Neofabraea alba (Fungus)

Pest Challenges

Neofabraea alba creates ‘rotting patches’ on apples (“Bull’s eye rot disease”). The disease causes rotting of fruit tissue after harvest (from on-tree infections) in the cool store, which can cause 60% to 80% of fruit losses, depending on growing conditions, variety and pre-harvest fungicide treatment.

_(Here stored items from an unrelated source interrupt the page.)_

(* ===== verification/Ipc.v ===== *)
(** * Message passing: [core/ipc.c], [boot/syscall.c]

    A system call runs with interrupts disabled (the gate of vector 0x80 is an
    interrupt gate), so on one processor the code between two calls of [schedule]
    is one step.  An operation returns when it is finished, or stops at a call of
    [schedule] with the rest of its body as a continuation; [step] composes these
    pieces with the scheduler, the clock and the hardware interrupts. *)

From S2P Require Import Prelude Sched.

Definition with_ipc (p : proc_t) (i : ipc_part) : proc_t :=
  mk_proc (pid p) (sched p) i (parent p) (children p) (exit_status p) (mm p).
Definition set_wait (p : proc_t) (v : Z) : proc_t :=
  with_ipc p (mk_ipc v (wait_proc (ipc p)) (has_intr (ipc p)) (msg (ipc p)) (signal (ipc p))).
Definition set_wait_proc (p : proc_t) (l : list Z) : proc_t :=
  with_ipc p (mk_ipc (wait (ipc p)) l (has_intr (ipc p)) (msg (ipc p)) (signal (ipc p))).
Definition set_has_intr (p : proc_t) (v : Z) : proc_t :=
  with_ipc p (mk_ipc (wait (ipc p)) (wait_proc (ipc p)) v (msg (ipc p)) (signal (ipc p))).
Definition set_msg (p : proc_t) (v : message) : proc_t :=
  with_ipc p (mk_ipc (wait (ipc p)) (wait_proc (ipc p)) (has_intr (ipc p)) v (signal (ipc p))).
Definition set_signal (p : proc_t) (v : Z) : proc_t :=
  with_ipc p (mk_ipc (wait (ipc p)) (wait_proc (ipc p)) (has_intr (ipc p)) (msg (ipc p)) v).

(** ** Operations *)

(** What is left of a system call when [schedule] returns; a receive keeps the
    contents of the caller's buffer. *)
Inductive kcont :=
  | KSent (m : message)
  | KSentRecv (to : Z) (m : message)
  | KRecvAll (m : message)
  | KRecvIntr (m : message)
  | KRecvFrom (source : Z) (m : message).

(** [Ret] returns 0 with the caller's buffer; [Sched] calls [schedule]. *)
Inductive outcome :=
  | Ret (m : message) (t : ptable)
  | Sched (k : kcont) (t : ptable).

Definition update (t : ptable) (a : Z) (f : proc_t -> proc_t) : option ptable :=
  p ← procs t !! a; Some (set_proc t a (f p)).

(** A receiver that waits for [from] or for everything becomes runnable. *)
Definition wake (from : Z) (p : proc_t) : proc_t :=
  if (state (sched p) =? PROC_RECEIVING) && ((wait (ipc p) =? from) || (wait (ipc p) =? IPC_ALL))
  then set_state p PROC_RUNNABLE else p.

Definition do_send (t : ptable) (cur to : Z) (m : message) : option outcome :=
  dest ← map_proc t to;
  if src m =? IPC_INTR then
    t ← update t dest (fun p => set_has_intr p 1);
    t ← update t dest (wake IPC_INTR);
    Some (Ret m t)
  else
    t ← update t cur (fun p => set_msg p m);
    t ← update t cur (fun p => set_wait p to);
    t ← update t cur (fun p => set_state p PROC_SENDING);
    t ← update t dest (fun p => set_wait_proc p (wait_proc (ipc p) ++ [cur]));
    c ← procs t !! cur;
    t ← update t dest (wake (pid c));
    Some (Sched (KSent m) t).

Definition intr_message (m : message) : message := mk_message (src m) MSG_INTR (m_intr INTR_OK).

(** [list_del] of the source from the queue of the receiver, whose links are only
    good while it is there; then the copy and the wake-up. *)
Definition take_from (t : ptable) (cur source : Z) : option outcome :=
  c ← procs t !! cur;
  if bool_decide (source ∈ wait_proc (ipc c)) then
    t ← update t cur (fun p => set_wait_proc p (remove source (wait_proc (ipc p))));
    s ← procs t !! source;
    t ← update t cur (fun p => set_wait p IPC_NOWAIT);
    t ← update t source (fun p => set_state p PROC_RUNNABLE);
    Some (Ret (msg (ipc s)) t)
  else None.

(** Before [schedule]: [wait] and [state]. *)
Definition block (t : ptable) (cur from : Z) (k : kcont) : option outcome :=
  t ← update t cur (fun p => set_wait p from);
  t ← update t cur (fun p => set_state p PROC_RECEIVING);
  Some (Sched k t).

Definition recv_all (t : ptable) (cur : Z) (m : message) : option outcome :=
  c ← procs t !! cur;
  if negb (has_intr (ipc c) =? 0) then
    t ← update t cur (fun p => set_has_intr p 0);
    Some (Ret (intr_message m) t)
  else match wait_proc (ipc c) with
       | source :: _ => take_from t cur source
       | [] => block t cur IPC_ALL (KRecvAll m)
       end.

Definition recv_intr (t : ptable) (cur : Z) (m : message) : option outcome :=
  t ← update t cur (fun p => set_has_intr p 0);
  Some (Ret (intr_message m) t).

Definition do_recv (t : ptable) (cur from : Z) (m : message) : option outcome :=
  if from =? IPC_ALL then recv_all t cur m
  else if from =? IPC_INTR then
    c ← procs t !! cur;
    if has_intr (ipc c) =? 0 then block t cur IPC_INTR (KRecvIntr m) else recv_intr t cur m
  else
    source ← map_proc t from;
    s ← procs t !! source;
    c ← procs t !! cur;
    if negb ((state (sched s) =? PROC_SENDING) && (wait (ipc s) =? pid c))
    then block t cur from (KRecvFrom source m)
    else take_from t cur source.

Definition do_sendrecv (t : ptable) (cur to : Z) (m : message) : option outcome :=
  o ← do_send t cur to m;
  match o with
  | Ret m t => do_recv t cur to m
  | Sched _ t => Some (Sched (KSentRecv to m) t)
  end.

Fruit infections on the tree are latent and cannot be detected with current sensing technology. However the spores in and around the air of orchards can be collected in this Use Case Pilot (WP4) with STELLA’s automated samplers (WP2), and the risks of latent infection will be targeted in the risk-modeling of the project (WP3).

Region Challenges

Hawke’s Bay is the largest apple growing region in New Zealand. The intensive fruit cropping in the region is associated with a well-developed infrastructure (well trained growers, respected consultants, effective service contractors, pack houses, export logistics etc.). Fruit production is one of the key economic drivers in the region.

UCP plan

For the New Zealand UCP in the Hawke’s Bay region (apple), a minimum of three different orchards will be selected in diverse zones, in order to investigate potential presence and outbreak level of the pest. A second region (Nelson/Motueka) may be added, if not sufficient variation is accessible for the project in the Hawkes Bay region.